What Is the Difference Between Buying a Short Sale & Foreclosure?

Short sale and foreclosure listings can be real estate values for a buyer. But just because a property is a short sale or foreclosure does not mean it is a great deal. In both cases, the buyer should consider the current market value of the property, not its previous purchase price prior to the short sale or foreclosure, and the physical condition of the property.

  1. Short Sale

    • A short sale normally occurs when a property owner is upside down in a home loan, owing more than what the property is worth. The property owner lists the property for less than the loan balance, and the property owner's lender or lenders participate in the transaction. The lender accepts, rejects or counters a buyer's offer, after the seller accepts the offer. While a short sale requires lender cooperation, a short sale listing does not guarantee the lender will actually accept the buyer's offer, even if the buyer offers the full listing price.

    Foreclosure

    • When purchasing property with a loan, the borrower typically pledges the property as collateral.
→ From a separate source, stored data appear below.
(** C9, amended: what [tool_list] answers once [uv tool list] has printed
    the listing [out].  When the listing says that no tools are installed,
    the answer is the empty mapping.  Otherwise, for a query of one name:
    when one line of the listing names the tool and the two commands for its
    environment return, the answer is the record of the tool itself (not a
    mapping from the name to it), with the version, the constraint and the
    environment of that line, and [tool_is_installed] is [True]; when no
    line names the tool, the answer is the empty mapping and
    [tool_is_installed] is [False]; and every answer is one of the two, the
    empty mapping only when no line names the tool.  For every other query
    (no name, or a list that is not one name) every answer is a mapping from
    tool names to records: its keys are distinct, they are the tools asked
    for that a line names, and each record comes from a line that names its
    key.  For every query, [tool_list] returns when the two commands return
    for the environment of every listed tool that is asked for.
    [tool_is_installed] is the truth value of the answer for its name. *)
Theorem listing_answers_the_query {W : Type} (H : Host W) (system : option bool)
    (user : option string) (kw : kwargs) (w w0 : W) (out : string) :
  uv._uv_tool H "list" [] ["--show-paths"; "--show-version-specifiers"] system user kw w
  = (Ok (OutText out), w0) ->
  (str_contains "No tools installed" out = true ->
   forall query, uv.tool_list H query system user kw w = (Ok (Tools []), w0)) /\
  (str_contains "No tools installed" out = false ->
   (forall query name pre line post version spec venv items w1 pyver w2,
      as_list query = [name] ->
      splitlines out = pre ++ line :: post ->
      (forall l, In l (pre ++ post) -> passes_over H name l) ->
      startswith "-" line = false ->
      LIST_REGEX_match H line = Some (name, version, spec, venv) ->
      uv._uv H ["pip"; "list"] [] ["--format"; "json"] user
             (uv.pip_list_env H system user kw) true (dict_set "directory" (KStr venv) kw) w0
      = (Ok (OutJson items), w1) ->
      cmd_run H (shlex_join H [Path_resolve H (uv.venv_python venv) w1; "--version"]) user w1
      = (Ok pyver, w2) ->
      uv.tool_list H (Some query) system user kw w
      = (Ok (Tool {| t_python := Path_resolve H (uv.venv_python venv) w1;
                     t_python_version := rsplit_last pyver;
                     t_install_spec := or_None spec;
                     t_version := version;
                     t_venv_path := venv;
                     t_pkgs := fold_left (fun m pkg => <[fst pkg := snd pkg]> m) items ∅ |}),
         w2) /\
      uv.tool_is_installed H name system user kw w = (Ok true, w2)) /\
   (forall query name,
      as_list query = [name] ->
      (forall line, In line (splitlines out) -> passes_over H name line) ->
      uv.tool_list H (Some query) system user kw w = (Ok (Tools []), w0) /\
      uv.tool_is_installed H name system user kw w = (Ok false, w0)) /\
   (forall query name l w1,
      as_list query = [name] ->
      uv.tool_list H (Some query) system user kw w = (Ok l, w1) ->
      (l = Tools [] /\ forall line, In line (splitlines out) -> passes_over H name line) \/
      exists t line spec,
        l = Tool t /\
        In line (splitlines out) /\
        startswith "-" line = false /\
        LIST_REGEX_match H line = Some (name, t_version t, spec, t_venv_path t) /\
        t_install_spec t = or_None spec) /\
   (forall query l w1,
      match query with
      | Some q => List.length (as_list q) <> 1%nat
      | None => True
      end ->
      uv.tool_list H query system user kw w = (Ok l, w1) ->
      exists tools,
        l = Tools tools /\
        NoDup (map fst tools) /\
        Forall (fun kt => asked query (fst kt) /\ from_line H (splitlines out) kt) tools /\
        forall k line version spec venv,
          asked query k ->
          In line (splitlines out) ->
          startswith "-" line = false ->
          LIST_REGEX_match H line = Some (k, version, spec, venv) ->
          dict_get k tools <> None) /\
   (forall query,
      (forall line tool version spec venv,
         In line (splitlines out) ->
         startswith "-" line = false ->
         LIST_REGEX_match H line = Some (tool, version, spec, venv) ->
         asked query tool ->
         environment_is_read H system user kw venv) ->
      exists l w1, uv.tool_list H query system user kw w = (Ok l, w1))) /\
  (forall name,
     uv.tool_is_installed H name system user kw w
     = match uv.tool_list H (Some (StrList [name])) system user kw w with
       | (Ok l, w') => (Ok (listing_truthy l), w')
       | (Raise e, w') => (Raise e, w')
       end).
Proof.
  intros Eu.
  assert (Ei : forall name,
             uv.tool_is_installed H name system user kw w
             = match uv.tool_list H (Some (StrList [name])) system user kw w with
               | (Ok l, w') => (Ok (listing_truthy l), w')
               | (Raise e, w') => (Raise e, w')
               end).
  { intros name. unfold uv.tool_is_installed, bind.
    destruct (uv.tool_list H (Some (StrList [name])) system user kw w) as [[l | e] w'];
      reflexivity. }
  split; [| split; [| exact Ei]].
  - intros Hc query. unfold uv.tool_list. cbv zeta.
    now rewrite (bind_Ok _ _ _ _ _ Eu), Hc.
  - intros Hc.
    assert (E1 : forall query name pre line post version spec venv items w1 pyver w2,
               as_list query = [name] ->
               splitlines out = pre ++ line :: post ->
               (forall l, In l (pre ++ post) -> passes_over H name l) ->
               startswith "-" line = false ->
               LIST_REGEX_match H line = Some (name, version, spec, venv) ->
               uv._uv H ["pip"; "list"] [] ["--format"; "json"] user
                      (uv.pip_list_env H system user kw) true
                      (dict_set "directory" (KStr venv) kw) w0
               = (Ok (OutJson items), w1) ->
               cmd_run H (shlex_join H [Path_resolve H (uv.venv_python venv) w1; "--version"])
                       user w1
               = (Ok pyver, w2) ->
               uv.tool_list H (Some query) system user kw w
               = (Ok (Tool {| t_python := Path_resolve H (uv.venv_python venv) w1;
                              t_python_version := rsplit_last pyver;
                              t_install_spec := or_None spec;
                              t_version := version;
                              t_venv_path := venv;
                              t_pkgs := fold_left (fun m pkg => <[fst pkg := snd pkg]> m)
                                                  items ∅ |}), w2)).
    { intros query name pre line post version spec venv items w1 pyver w2
             Hq Hl Hp Hd Em Ep Ec.
      rewrite (tool_list_loop H _ _ _ _ _ _ _ Eu Hc). simpl option_map. rewrite Hq, Hl.
      rewrite foldM_app.
      rewrite (tool_list_loop_passes H name system user kw pre [] w0)
        by (intros l Hin; apply Hp, in_or_app; now left).
      simpl foldM.
      assert (Hm : mem name [name] = true) by (simpl; now rewrite String.eqb_refl).
      rewrite (bind_Ok _ _ _ _ _
                 (tool_list_line_reads H [name] system user kw [] line name version venv
                    pyver spec items w0 w1 w2 Hd Em Hm Ep Ec)).
      rewrite (tool_list_loop_passes H name system user kw post _ w2)
        by (intros l Hin; apply Hp, in_or_app; now right).
      simpl. now rewrite String.eqb_refl. }
    assert (E2 : forall query name,
               as_list query = [name] ->
               (forall line, In line (splitlines out) -> passes_over H name line) ->
               uv.tool_list H (Some query) system user kw w = (Ok (Tools []), w0)).
    { intros query name Hq Hp. rewrite (tool_list_loop H _ _ _ _ _ _ _ Eu Hc).
      simpl option_map. rewrite Hq.
      now rewrite (tool_list_loop_passes H name system user kw _ [] w0 Hp). }
    split; [| split; [| split; [| split]]].
    + intros query name pre line post version spec venv items w1 pyver w2
             Hq Hl Hp Hd Em Ep Ec.
      split; [now apply (E1 query name pre line post) |].
      rewrite Ei.
      now rewrite (E1 (StrList [name]) name pre line post version spec venv items w1 pyver
                      w2 eq_refl Hl Hp Hd Em Ep Ec).
    + intros query name Hq Hp. split; [now apply (E2 query name) |].
      rewrite Ei. now rewrite (E2 (StrList [name]) name eq_refl Hp).
    + intros query name l w1 Hq E. eapply tool_list_one_shape; eauto.
    + intros query l w1 Hq E. rewrite (tool_list_loop H _ _ _ _ _ _ _ Eu Hc) in E.
      destruct (foldM _ (splitlines out) [] w0) as [[tools | e] w2] eqn:Ef;
        [| discriminate E].
      assert (Inv : NoDup (map fst tools) /\
                    Forall (fun kt => asked query (fst kt) /\
                                      from_line H (splitlines out) kt) tools).
      { refine (foldM_invariant
                  (fun tools => NoDup (map fst tools) /\
                                Forall (fun kt => asked query (fst kt) /\
                                                  from_line H (splitlines out) kt) tools)
                  _ _ _ [] _ _ _ _ Ef); [| split; constructor].
        intros acc x s acc' s' Hx Hacc Ex. eapply tool_list_line_mapping; eauto. }
      destruct (tool_list_loop_keys _ _ _ _ _ _ _ _ _ _ Ef) as [_ Hk].
      assert (El : l = Tools tools).
      { destruct query as [q |]; simpl in E.
        - destruct (as_list q) as [| n [| n' ns]].
          + now inversion E.
          + now destruct Hq.
          + now inversion E.
        - now inversion E. }
      subst l. exists tools. destruct Inv as [Hn Hf].
      split; [reflexivity |]. split; [exact Hn |]. split; [exact Hf |].
      intros k line version spec venv Ha Hin Hd Em. eapply Hk; eauto.
    + intros query Hr. rewrite (tool_list_loop H _ _ _ _ _ _ _ Eu Hc).
      destruct (tool_list_loop_returns H query system user kw _ Hr [] w0)
        as (tools & w1 & Ef).
      assert (Inv : NoDup (map fst tools) /\
                    Forall (fun kt => asked query (fst kt) /\
                                      from_line H (splitlines out) kt) tools).
      { refine (foldM_invariant
                  (fun tools => NoDup (map fst tools) /\
                                Forall (fun kt => asked query (fst kt) /\
                                                  from_line H (splitlines out) kt) tools)
                  _ _ _ [] _ _ _ _ Ef); [| split; constructor].
        intros acc x s acc' s' Hx Hacc Ex. eapply tool_list_line_mapping; eauto. }
      rewrite Ef.
      destruct (option_map as_list query) as [[| n [| n' ns]] |] eqn:Eq;
        [eauto | | eauto | eauto].
      destruct tools as [| [k t] rest]; [eauto |].
      destruct Inv as [_ Inv]. inversion Inv as [| ? ? [Ha _] _]; subst.
      unfold asked in Ha. destruct query as [q |]; [| discriminate Eq].
      simpl in Eq. inversion Eq as [Eq']. rewrite Eq' in Ha. simpl in Ha.
      destruct (String.eqb_spec k n) as [-> | Hne]; [| discriminate Ha].
      simpl. rewrite String.eqb_refl. eauto.
Qed.

Lemma listing_answers_the_query_witness :
  uv.tool_list (toy.host true 0) (Some (Str "copier")) None None toy.no_kwargs
    toy.installed_copier
  = (Ok (Tool {| t_python := "/opt/uv/tools/copier/bin/python";
                 t_python_version := "3.12.1";
                 t_install_spec := None;
                 t_version := "1.0.0";
                 t_venv_path := "/opt/uv/tools/copier";
                 t_pkgs := <["jinja2" := "3.1.0"]> (<["copier" := "1.0.0"]> ∅) |}),
     toy.installed_copier) /\
  uv.tool_is_installed (toy.host true 0) "copier" None None toy.no_kwargs toy.installed_copier
  = (Ok true, toy.installed_copier) /\
  uv.tool_list (toy.host true 0) (Some (Str "black")) None None toy.no_kwargs
    toy.installed_copier
  = (Ok (Tools []), toy.installed_copier) /\
  uv.tool_is_installed (toy.host true 0) "black" None None toy.no_kwargs toy.installed_copier
  = (Ok false, toy.installed_copier).
Proof.
  destruct (listing_answers_the_query (toy.host true 0) None None toy.no_kwargs
              toy.installed_copier toy.installed_copier toy.installed_copier)
    as (_ & Hl & _); [vm_compute; reflexivity |].
  destruct (Hl eq_refl) as (H1 & H2 & _ & _ & Hr).
  destruct (H1 (Str "copier") "copier" [] toy.installed_copier [] "1.0.0" None
               "/opt/uv/tools/copier" [("copier", "1.0.0"); ("jinja2", "3.1.0")]
               toy.installed_copier "Python 3.12.1" toy.installed_copier)
    as (Et & Ei);
    [reflexivity | reflexivity | intros l [] | reflexivity | reflexivity
     | vm_compute; reflexivity | reflexivity |].
  destruct (H2 (Str "black") "black") as (Et' & Ei'); [reflexivity | |].
  { intros line [<- | []]. right. intros version spec venv. discriminate. }
  split; [exact Et |]. split; [exact Ei |]. split; [exact Et' | exact Ei'].
Defined.

(** * Further properties *)

(** ** Dicts, item by item *)
Section dict_items.

Context {V : Type}.

Lemma dict_set_same (k : string) (v : V) (d : list (string * V)) :
  dict_get k d = Some v -> dict_set k v d = d.
Proof.
  induction d as [| [k0 v0] d IH]; simpl; [discriminate |].
  destruct (String.eqb k k0) eqn:E.
  - apply String.eqb_eq in E. subst k0. intros Hv. now inversion Hv.
  - intros Hv. now rewrite IH.
Qed.

(** A key that is not looked up does not matter, wherever it stands. *)
Lemma dict_get_insert_other (k k' : string) (v : V) (d1 d2 : list (string * V)) :
  String.eqb k' k = false -> dict_get k' (d1 ++ (k, v) :: d2) = dict_get k' (d1 ++ d2).
Proof.
  intros Hne. induction d1 as [| [k0 v0] d1 IH]; simpl.
  - now rewrite Hne.
  - now rewrite IH.
Qed.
If the borrower defaults, the lender can foreclose on the property. Foreclosure is a legal process enabling a lender to sell or confiscate the property to satisfy the debt. In a foreclosure listing, the lender or a party representing the lender's interests lists the property.

    Occupied

    • When an owner is short selling a house, the lender typically expects the property owner to occupy and maintain the property until the close of escrow. The property owner conveying title to the buyer is responsible for any damages the seller inflicts on the property, and therefore is less likely to damage the house. In a foreclosure, the lender evicts the property owner, leaving the property vacant. A foreclosure is more apt to suffer damages from the previous owner or vandals.

    Repairs

    • Short sales and foreclosures are often listed "as-is," indicating the seller does not intend to make any repairs to the property prior to the close of escrow. This does not prevent the buyer from making a repair request after making an inspection. Depending on the terms of the purchase contract, a buyer might have the option of canceling the offer if the seller refuses to make the repair. In a short sale, the seller typically does not have the resources to make repairs, while the seller in a foreclosure normally does.

    Conditions

    • Since the listing party in a short sale is the property owner, and the property owner's primary motivation is to liquidate, the seller typically does not impose any additional conditions on buyers, other than the financial ability to purchase the property. In a foreclosure listing, the seller may exclude some potential buyers from making an offer, such as investors, real estate professionals or those who don't intend to use the property as their primary residence.